They didn’t know it was impossible, so they did it.” Our guide, military historian and battlefield guide Mike Woodcock, is explaining how, in the early hours of June 6, 1944, a small company of British paratroopers, which included his father, took the strategically important Merville battery from numerically superior German forces. So began the D-Day Normandy landings, 60 years ago this year, which signalled the start of the Allies’ liberation of Europe at the end of the Second World War.

The communications equipment had failed, so news of A Company’s success was relayed back to Britain by carrier pigeon. “Good old British technology,” says one of our coach party, but the tiny museum housed in the battery itself, crammed with the real guns that were fired, “a piece of shrapnel, one of four removed from the lung of Private Frank Delsignore”, and other personal mementoes of those who fought there is sobering. “When the fighting ceased,” we read, “only 69 paratroopers of the original 150 stood on their feet unwounded. The mission was accomplished. At Sword Beach, the landing could begin.”

We have already stopped at Pegasus Bridge, looming out of the early morning mist, and seen the narrow spit of land on which the Allied forces’ gliders crash-landed. Our coach, one of two making the five-day trip this week, each with its own guide, carries an assortment of tourists, many of them families with teenage children.

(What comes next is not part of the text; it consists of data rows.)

(** Keys are unique, builders are well formed, and the cached pointer, when set,
    points to a full packet that is still in the table. *)
Definition manager_wf (s : t) : Prop :=
  NoDup (fst <$> packets_ s) /\
  (forall id p, (id, p) ∈ packets_ s -> builder_wf p) /\
  (forall id, cached_full_packet s = Some id ->
     exists p, lookup (packets_ s) id = Some p /\ PacketBuilder.is_full p = true).

Lemma add_data_wf p m b e p' :
  builder_wf p -> PacketBuilder.add_data p m b e = Some p' ->
  builder_wf p' /\ PacketBuilder.original_size_ p' = PacketBuilder.original_size_ p /\
  (PacketBuilder.is_full_ p = true -> PacketBuilder.is_full_ p' = true).
Proof.
  intros [W1 W2] H. unfold PacketBuilder.add_data in H.
  apply bind_Some in H as (os & _ & (off & _ & (l & _ & [= <-])%bind_Some)%bind_Some). simpl.
  set (d := take _ _ ++ l ++ drop _ _).
  assert (msize (PacketBuilder.data_ p) <= msize d).
  { subst d. unfold msize. rewrite !length_app, length_take, length_drop. lia. }
  split_and!; [|done|].
  - split; simpl; destruct (Z.eqb_spec (msize d) (PacketBuilder.original_size_ p)); try done; try lia.
    intros F. specialize (W2 F). lia.
  - intros F. by case_match.
Qed.

Lemma make_wf m b e p : PacketBuilder.make m b e = Some p -> builder_wf p.
Proof.
  unfold PacketBuilder.make. intros (off & _ & (os & Hos & H)%bind_Some)%bind_Some.
  unfold PacketBuilder.add_data in H.
  apply bind_Some in H as (os' & _ & (off' & _ & (l & _ & [= <-])%bind_Some)%bind_Some).
  split; simpl; intros Hx; case_match eqn:E; try done.
  - by apply Z.eqb_neq in E.
  - apply Z.eqb_eq in E. lia.
Qed.

Lemma initial_wf : manager_wf initial.
Proof. split_and!; [apply NoDup_nil_2|by intros ? ? ?%elem_of_nil|done]. Qed.

Lemma build_packet_wf s m b e sig s' :
  manager_wf s -> build_packet arrange s m b e = Some (sig, s') -> manager_wf s'.
Proof.
  intros (W1 & W2 & W3) H. unfold build_packet in H.
  case_match; [by simplify_eq|]. apply bind_Some in H as (off & _ & (os & _ & H)%bind_Some).
  case_match; [by simplify_eq|]. apply bind_Some in H as (id & _ & H).
  destruct (lookup (packets_ s) id) as [p|] eqn:L.
  - apply bind_Some in H as (p' & Hp & [= <- <-]). unfold manager_wf, with_packets. simpl.
    pose proof (W2 id p (proj1 (lookup_elem _ _ _ W1) L)) as Wp.
    destruct (add_data_wf _ _ _ _ _ Wp Hp) as (Wp' & _ & F). split_and!.
    + by rewrite update_keys.
    + intros k q [[-> ->]|[_ Hin]]%update_elem; [done|by apply (W2 k)].
    + intros k (q & Hq & Fq)%W3. rewrite lookup_update. case_decide; [subst k|eauto].
      rewrite L in Hq |- *. injection Hq as <-. exists p'. split; [done|by apply F].
  - apply bind_Some in H as (p' & Hp & [= <- <-]). unfold manager_wf, with_packets. simpl.
    assert (N : NoDup (fst <$> (id, p') :: packets_ s)).
    { simpl. apply NoDup_cons. split; [by apply lookup_None|done]. }
    assert (N' : NoDup (fst <$> arrange ((id, p') :: packets_ s))) by (by rewrite arrange_perm).
    split_and!; [done| |].
    + intros k q. rewrite arrange_perm. intros [[= -> ->]|Hin]%elem_of_cons;
        [by eapply make_wf|by apply (W2 k)].
    + intros k (q & Hq & Fq)%W3. exists q. split; [|done].
      apply lookup_elem; [done|]. rewrite arrange_perm. apply list_elem_of_further.
      by apply lookup_elem.
Qed.

Lemma have_full_wf s b s' : manager_wf s -> have_full_packets s = (b, s') -> manager_wf s'.
Proof.
  intros (W1 & W2 & W3). unfold have_full_packets.
  destruct (find_full (packets_ s)) as [[id p]|] eqn:F; intros [= <- <-]; [|done].
  apply find_full_Some in F as [Hin Hf]. split_and!; [done|done|].
  simpl. intros k [= <-]. exists p. split; [by apply lookup_elem|done].
Qed.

On the other coach is a veteran of the landings. The guides are keen to talk to him and add to their extensive knowledge. Few of the coach party are military buffs, and none remains unmoved by the sites of the battles.

Our first cemetery - I lose count of how many we visit, each memorable and moving in its own way - is Ranville, where many of the paratroopers are buried. At each cemetery, Mike tells the story of some of those buried.

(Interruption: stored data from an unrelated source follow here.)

(* ===== verification/FullPacket.v ===== *)
(** Whole packets in parts: the fat specialisations of [FullPacket] in
    src/QVPN/QVPN Lib/include/qvpn_structures.hpp, [Ipv4Packet] with [TcpPacket] and
    [DataPacket] ([Ipv4TcpFatPacket]) and [Ipv4Packet] with [UdpPacket] and [DataPacket]
    ([Ipv4UdpFatPacket]).

    The bodies of the two specialisations are the same text over the transport class;
    they are written once over the class [TransportObject], whose instances are the
    TCP and the UDP object.  The packets that the program uses keep everything in one buffer;
    they are in [PacketView], and are related there to these. *)
From S2P Require Import Prelude Checksum Addr Transport Ipv4 Tcp Udp PacketManager QTunnel.

(** What [FullPacket] uses of its transport base class, and how it drives the
    transport's scheme. *)
Class TransportObject := {
  t_make : mem -> Z -> Z -> option mem;
  t_get_size : mem -> Z;
  t_to_bytes : mem -> Z * Z;
  t_set_transport_length : mem -> Z -> option mem;
  t_recalculate_transport_checksum : mem -> mem -> mem -> Z -> Z -> option mem;
  (** [generate_object] from the ports and the scheme over the metadata [[b, e)]. *)
  t_generate : mem -> Z -> Z -> Z -> Z -> option mem;
  (** The scheme's bytes of the header. *)
  t_collect : mem -> option mem;
  (** Whether [bytes()] empties [data_] before it fills it. *)
  t_clears : bool }.

#[global] Instance tcp_object : TransportObject := {|
  t_make := TcpPacketLittleEndian.make;
  t_get_size := TcpPacketLittleEndian.get_size;
  t_to_bytes := TcpPacketLittleEndian.to_bytes;
  t_set_transport_length := TcpPacketLittleEndian.set_transport_length;
  t_recalculate_transport_checksum := TcpPacketLittleEndian.recalculate_transport_checksum;
  t_generate pd pd_b pd_e src_port dst_port :=
    let scheme := QTunnelTCPViewScheme.make pd_b pd_e in
    let '(opt_b, opt_e) := QTunnelTCPViewScheme.get_options scheme in
    seq ← QTunnelTCPViewScheme.get_seq pd scheme;
    ack ← QTunnelTCPViewScheme.get_ack pd scheme;
    offset ← QTunnelTCPViewScheme.get_offset pd scheme;
    flags ← QTunnelTCPViewScheme.get_flags pd scheme;
    window ← QTunnelTCPViewScheme.get_window pd scheme;
    urgent ← QTunnelTCPViewScheme.get_urgent_pointer pd scheme;
    TcpPacketLittleEndian.generate_object pd src_port dst_port seq ack offset flags window urgent
      opt_b opt_e;
  t_collect t :=
    tcp_view ← TcpPacketLittleEndian.to_view t;
    QTunnelTCPViewScheme.generate_object_bytes t tcp_view;
  t_clears := true |}.

#[global] Instance udp_object : TransportObject := {|
  t_make := UdpPacketLittleEndian.make;
  t_get_size := UdpPacketLittleEndian.get_size;
  t_to_bytes := UdpPacketLittleEndian.to_bytes;
  t_set_transport_length := UdpPacketLittleEndian.set_transport_length;
  t_recalculate_transport_checksum := UdpPacketLittleEndian.recalculate_transport_checksum;
  t_generate pd pd_b pd_e src_port dst_port :=
    let scheme := QTunnelUDPViewScheme.make pd_b pd_e in
    (length ← QTunnelUDPViewScheme.get_length pd scheme;
     UdpPacketLittleEndian.generate_object src_port dst_port length);
  t_collect t :=
    let view := UdpPacketLittleEndian.to_view t in
    QTunnelUDPViewScheme.generate_object_bytes t view;
  t_clears := false |}.

Module FullPacket.

(** The three base subobjects and the buffer of [bytes()]. *)
Record t := mk { net : mem; transport : mem; payload : mem; data_ : mem }.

Jerusalem, the smallest, holds the graves of 48 Britons and one Czech. In the American cemetery overlooking Omaha Beach are the graves of 9,386 American soldiers, all facing west towards the United States, and a garden of remembrance for 1,557 of the missing who have no known grave. He points out the graves of the Niland brothers, Preston and Robert, lying side by side, whose story echoes that of the film Saving Private Ryan, but says there are 33 other sets of brothers in this cemetery as well as a father and son, buried side by side.

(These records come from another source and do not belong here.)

(* ===== verification/PacketView.v ===== *)
(** Packets over one buffer: the specialisations of [FullPacket] that the program uses
    (src/QVPN/QVPN Lib/include/qvpn_structures.hpp).

    [Ipv4TcpPacket_View] and [Ipv4UdpPacket_View] are three views into the caller's
    buffer, the packet a capture loop parses; [Ipv4TcpPacket] and [Ipv4UdpPacket] own the
    buffer that their views look into.  Their bodies are the same text over the
    transport view, written once over the class [TransportView].  The theorems relate
    them to the packets of [FullPacket], which keep the three parts apart. *)
From S2P Require Import Prelude Checksum Addr Transport Ipv4 Tcp Udp QTunnel FullPacket.

(** What the packet uses of its transport view; [tv_object] is the view's [ObjectType]. *)
Class TransportView := {
  tv_object : TransportObject;
  tv : Type;
  tv_set_data : mem -> Z -> Z -> option tv;
  tv_get_size : tv -> Z;
  tv_to_bytes : tv -> Z * Z;
  tv_set_transport_length : mem -> tv -> Z -> option mem;
  tv_recalculate_transport_checksum : mem -> tv -> mem -> Z -> Z -> option mem;
  (** The scheme's bytes of the header. *)
  tv_collect : mem -> tv -> option mem;
  (** What [set_qtunnel_proto_data] does with the scheme in [[begin, end)]. *)
  tv_apply : mem -> tv -> Z -> Z -> option (mem * tv);
  (** Whether the constructor from parts first builds views of the parts. *)
  tv_parses_parts : bool }.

At Ranville, we see the grave of Private Robert Edward Johns, who lied about his age to join up and, after his death, was found to be only 16.

Here, too, Mike points out the grave Canadian Private Emile S Corteil shares with his “paradog”, Glen, who had jumped in his own parachute, his task to sniff out the enemy. Mike answers questions from the simple to the highly technical, always leading back to the realities of war. “If you’re on a beach being shelled,” he reminds one of our group, “it doesn’t matter if it’s a two-inch, four-inch or six-inch gun.”

At the Arromanches museum, overlooking the beach codenamed Gold, we see the remains of one of the “Mulberry harbours” constructed to help land some of the 150,000 men who arrived in Normandy that day, spearheading the biggest invasion force the world has ever seen. It is well explained and comprehensive, yet our eyes are drawn back to the long window and the place where the troops landed, trying to imagine how it must have been.

Even more well-stocked with guns, tanks and memorabilia is the museum at Bayeux, “one of the finest military collections in Europe”, according to Mike, though I find the smaller museum at St M re glise, with its glider, transport plane and soldiers’ letters home, more informative. The little town of St M re glise was already on fire as the paras drifted down into it, providing easy targets. Private John Steele, commemorated to this day in a life-sized model hanging on the steeple, survived when his parachute caught on the church roof.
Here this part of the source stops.